Arnaldo Momigliano
and the human sources of history
by Donald Kagan

 


 

Arnaldo Momigliano, who died in 1987, was the world’s leading student of the writing of history in the ancient world. He examined the historiography not only of the Greeks and Romans but also of the Hebrews, Persians, Babylonians, and Assyrians, among others, and the breadth of his curiosity and learning was unmatched. Born and educated in Italy, he was appointed to the chair of Roman history at the University of Turin at the age of twenty-eight, but as a Jew he was removed from the position by Mussolini’s racial laws. Most of his subsequent work was done in England, first at Oxford and then at University College, London, where he held the professorship of ancient history from 1951 to 1975. From then until his death he was a regular visiting professor at the University of Chicago. He wrote several books: biographies of Philip II of Macedon, father of Alexander the Great, and of the Roman Emperor Claudius, and works on The Development of Greek Biography, on Alien Wisdom: The Limits of Hellenization, and on The Conflict Between Paganism and Christianity in the First Century. Each is written with grace and is full of learning, careful scholarship, and wisdom, but each is a slim volume that tends to read more like a collection of separate essays about a common subject than like a fully integrated account that sets a problem and proposes a solution.
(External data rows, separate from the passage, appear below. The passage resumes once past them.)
(** X10. In the files of both palette encoders the bytes of a row after
    its last pixel are zero: after [width] index bytes at 8 bits, after
    ceil(width / 2) packed bytes at 4 bits; each row occupies the least
    multiple of four bytes that holds its pixels. *)
Theorem palette_rows_padding (imageData : ImageData) (flag : bool) :
  wfImage imageData ->
  (forall colorArray, build8BitPalette (data imageData) = Normal colorArray ->
     let rowSize := rowSizeOf 8 (width imageData) in
     exists file,
       encodeBMP8Bit imageData flag = Normal file /\
       (rowSize mod 4 = 0)%nat /\
       (width imageData <= rowSize < width imageData + 4)%nat /\
       forall y k, (y < height imageData)%nat ->
         (width imageData <= k < rowSize)%nat ->
         file !! (1078 + y * rowSize + k)%nat = Some 0) /\
  (forall colorArray, build4BitPalette (data imageData) = Normal colorArray ->
     let rowSize := rowSizeOf 4 (width imageData) in
     exists file,
       encodeBMP4Bit imageData flag = Normal file /\
       (rowSize mod 4 = 0)%nat /\
       ((width imageData + 1) / 2 <= rowSize < (width imageData + 1) / 2 + 4)%nat /\
       forall y k, (y < height imageData)%nat ->
         ((width imageData + 1) / 2 <= k < rowSize)%nat ->
         file !! (118 + y * rowSize + k)%nat = Some 0).
Proof.
  intros Hwf. split.
  - intros colorArray Hpal rowSize.
    destruct (rowSizeOf_spec 8 (width imageData)) as (Hmod & Hlo & Hhi).
    fold rowSize in Hmod, Hlo, Hhi.
    destruct (indexSource_spec imageData colorArray flag Hwf) as (src & Hsrc & _).
    { eapply palette_nonempty; [|exact Hpal]. lia. }
    rewrite (encodeBMP8Bit_bytes imageData flag colorArray src Hpal Hsrc).
    eexists. split; [reflexivity|]. split; [exact Hmod|]. split; [lia|].
    intros y k Hy Hk. rewrite app_assoc. unfold indexBytes8. cbv zeta.
    change ((8 * width imageData + 31) / 32 * 4)%nat with rowSize.
    rewrite (lookup_after_header _ _ 1078 rowSize (height imageData) y k);
      [|rewrite length_app, paletteBytes_length; reflexivity
       |intros j _; apply indexBytes8_row_length|exact Hy|lia].
    rewrite lookup_app_r by (rewrite (length_flat_map_rows _ 1 _ 0) by reflexivity; lia).
    rewrite (length_flat_map_rows _ 1 _ 0) by reflexivity.
    apply lookup_replicate_2. lia.
  - intros colorArray Hpal rowSize.
    destruct (rowSizeOf_spec 4 (width imageData)) as (Hmod & Hlo & Hhi).
    fold rowSize in Hmod, Hlo, Hhi.
    pose proof (Nat.div_mod_eq (width imageData + 1) 2) as Hhalf.
    pose proof (Nat.mod_upper_bound (width imageData + 1) 2 ltac:(lia)) as Hhalf'.
    destruct (indexSource4Bit_spec imageData colorArray flag Hwf) as (src & Hsrc & _).
    { eapply palette_nonempty; [|exact Hpal]. lia. }
    rewrite (encodeBMP4Bit_bytes imageData flag colorArray src Hpal Hsrc).
    eexists. split; [reflexivity|]. split; [exact Hmod|].
    assert (Hrange : ((width imageData + 1) / 2 <= rowSize < (width imageData + 1) / 2 + 4)%nat).
    { pose proof (Nat.div_mod_eq rowSize 4). lia. }
    split; [exact Hrange|].
    intros y k Hy Hk. rewrite app_assoc. unfold indexBytes4. cbv zeta.
    change ((4 * width imageData + 31) / 32 * 4)%nat with rowSize.
    rewrite (lookup_after_header _ _ 118 rowSize (height imageData) y k);
      [|rewrite length_app, paletteBytes_length; reflexivity
       |intros j _; apply indexBytes4_row_length|exact Hy|lia].
    rewrite lookup_app_r by (rewrite (length_flat_map_rows _ 1 _ 0) by reflexivity; lia).
    rewrite (length_flat_map_rows _ 1 _ 0) by reflexivity.
    apply lookup_replicate_2. lia.
Qed.

Lemma palette_rows_padding_witness :
  (exists file,
     encodeBMP8Bit mixed3x2 true = Normal file /\ file !! (1078 + 1 * 4 + 3)%nat = Some 0) /\
  (exists file,
     encodeBMP4Bit mixed3x2 true = Normal file /\
     file !! (118 + 0 * 4 + 2)%nat = Some 0 /\ file !! (118 + 1 * 4 + 3)%nat = Some 0).
Proof.
  destruct (palette_rows_padding mixed3x2 true wfImage_mixed3x2) as [H8 H4].
  split.
  - destruct (build8BitPalette (data mixed3x2)) as [pal| |] eqn:E;
      [|vm_compute in E; discriminate E|vm_compute in E; discriminate E].
    destruct (H8 pal eq_refl) as (file & Hfile & _ & _ & Hpad).
    exists file. split; [exact Hfile|]. apply Hpad; vm_compute; lia.
  - destruct (build4BitPalette (data mixed3x2)) as [pal| |] eqn:E;
      [|vm_compute in E; discriminate E|vm_compute in E; discriminate E].
    destruct (H4 pal eq_refl) as (file & Hfile & _ & _ & Hpad).
    exists file. split; [exact Hfile|]. split; apply Hpad; vm_compute; lia.
Defined.

(** ** The collection loop of the palette builder *)

Lemma collectColors_opaque : forall n data colorMap colors,
  (length data <= n)%nat ->
  collectColors data colorMap colors = collectFrom (opaquePixels data) colorMap colors.
Proof.
  induction n as [|n IH]; intros data colorMap colors Hlen.
  - destruct data; [reflexivity|simpl in Hlen; lia].
  - destruct data as [|r0 [|g0 [|b0 [|a0 rest]]]]; try reflexivity.
    simpl in Hlen. cbn [collectColors opaquePixels].
    destruct (a0 <? 128); [apply IH; lia|].
    cbn [collectFrom r g b].
    destruct (colorMap !! colorKey r0 g0 b0) as [idx|] eqn:E.
    + rewrite E. apply IH. lia.
    + rewrite lookup_insert_eq. apply IH. lia.
Qed.

Lemma opaquePixels_bytes : forall n data,
  (length data <= n)%nat ->
  Forall (fun v => 0 <= v <= 255) data -> Forall rgbOk (opaquePixels data).
Proof.
  induction n as [|n IH]; intros data Hlen Hdata.
  - destruct data; [constructor|simpl in Hlen; lia].
  - destruct data as [|r0 [|g0 [|b0 [|a0 rest]]]]; try constructor.
    simpl in Hlen.
    inversion Hdata as [|? ? Hr H1]; subst. inversion H1 as [|? ? Hg H2]; subst.
    inversion H2 as [|? ? Hb H3]; subst. inversion H3 as [|? ? Ha Hrest]; subst.
    cbn [opaquePixels]. destruct (a0 <? 128); [apply IH; [lia|exact Hrest]|].
    constructor; [unfold rgbOk; simpl; lia|apply IH; [lia|exact Hrest]].
Qed.

(** The pixel number [q] of a buffer of whole pixels. *)
Lemma opaquePixels_elem : forall n data c,
  (length data <= n)%nat ->
  c ∈ opaquePixels data ->
  exists q, (4 * q + 3 < length data)%nat /\ 128 <= readByte data (4 * q + 3) /\
            c = mkRGB (readByte data (4 * q)) (readByte data (4 * q + 1))
                  (readByte data (4 * q + 2)).
Proof.
  induction n as [|n IH]; intros data c Hlen Hin.
  - destruct data; [apply elem_of_nil in Hin; contradiction|simpl in Hlen; lia].
  - destruct data as [|r0 [|g0 [|b0 [|a0 rest]]]];
      try (apply elem_of_nil in Hin; contradiction).
    simpl in Hlen. cbn [opaquePixels] in Hin.
    assert (Hrest : c ∈ opaquePixels rest ->
              exists q, (4 * q + 3 < length (r0 :: g0 :: b0 :: a0 :: rest))%nat /\
                128 <= readByte (r0 :: g0 :: b0 :: a0 :: rest) (4 * q + 3) /\
                c = mkRGB (readByte (r0 :: g0 :: b0 :: a0 :: rest) (4 * q))
                      (readByte (r0 :: g0 :: b0 :: a0 :: rest) (4 * q + 1))
                      (readByte (r0 :: g0 :: b0 :: a0 :: rest) (4 * q + 2))).
    { intros H. destruct (IH rest c ltac:(lia) H) as (q & Hq & Ha & Hc).
      exists (S q). replace (4 * S q)%nat with (S (S (S (S (4 * q))))) by lia.
      split; [simpl; lia|]. split; [exact Ha|exact Hc]. }
    destruct (Z.ltb_spec a0 128); [exact (Hrest Hin)|].
    apply elem_of_cons in Hin as [->|Hin]; [|exact (Hrest Hin)].
    exists 0%nat. split; [simpl; lia|]. split; [exact H|reflexivity].
Qed.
In fact, Momigliano’s favorite form was the learned essay, and he fortunately left us eleven volumes of them in his Contributi alla Storia degli Studi Classici e del Mondo Antico.

The title of his last, posthumous, volume, The Classical Foundations of Modern Historiography, could raise the reader’s hopes for a final summation of a great life’s work. [1] But such was not Momigliano’s genre. Like several of his earlier books, this is the publication of a series of lectures, namely the Sather Lectures at the University of California, Berkeley. They were given in 1962, revised over the next fifteen years, but even then withheld for an annotation that was never completed. The publication is without notes from the text as the author left it. Revision of so brief a book cannot have taken very long nor should the search for notes have been arduous. Why should Momigliano have delayed publication for almost three decades and until his death? Was he dissatisfied? Did he hope to return to the full treatment of the subject for which this volume seems a bare sketch?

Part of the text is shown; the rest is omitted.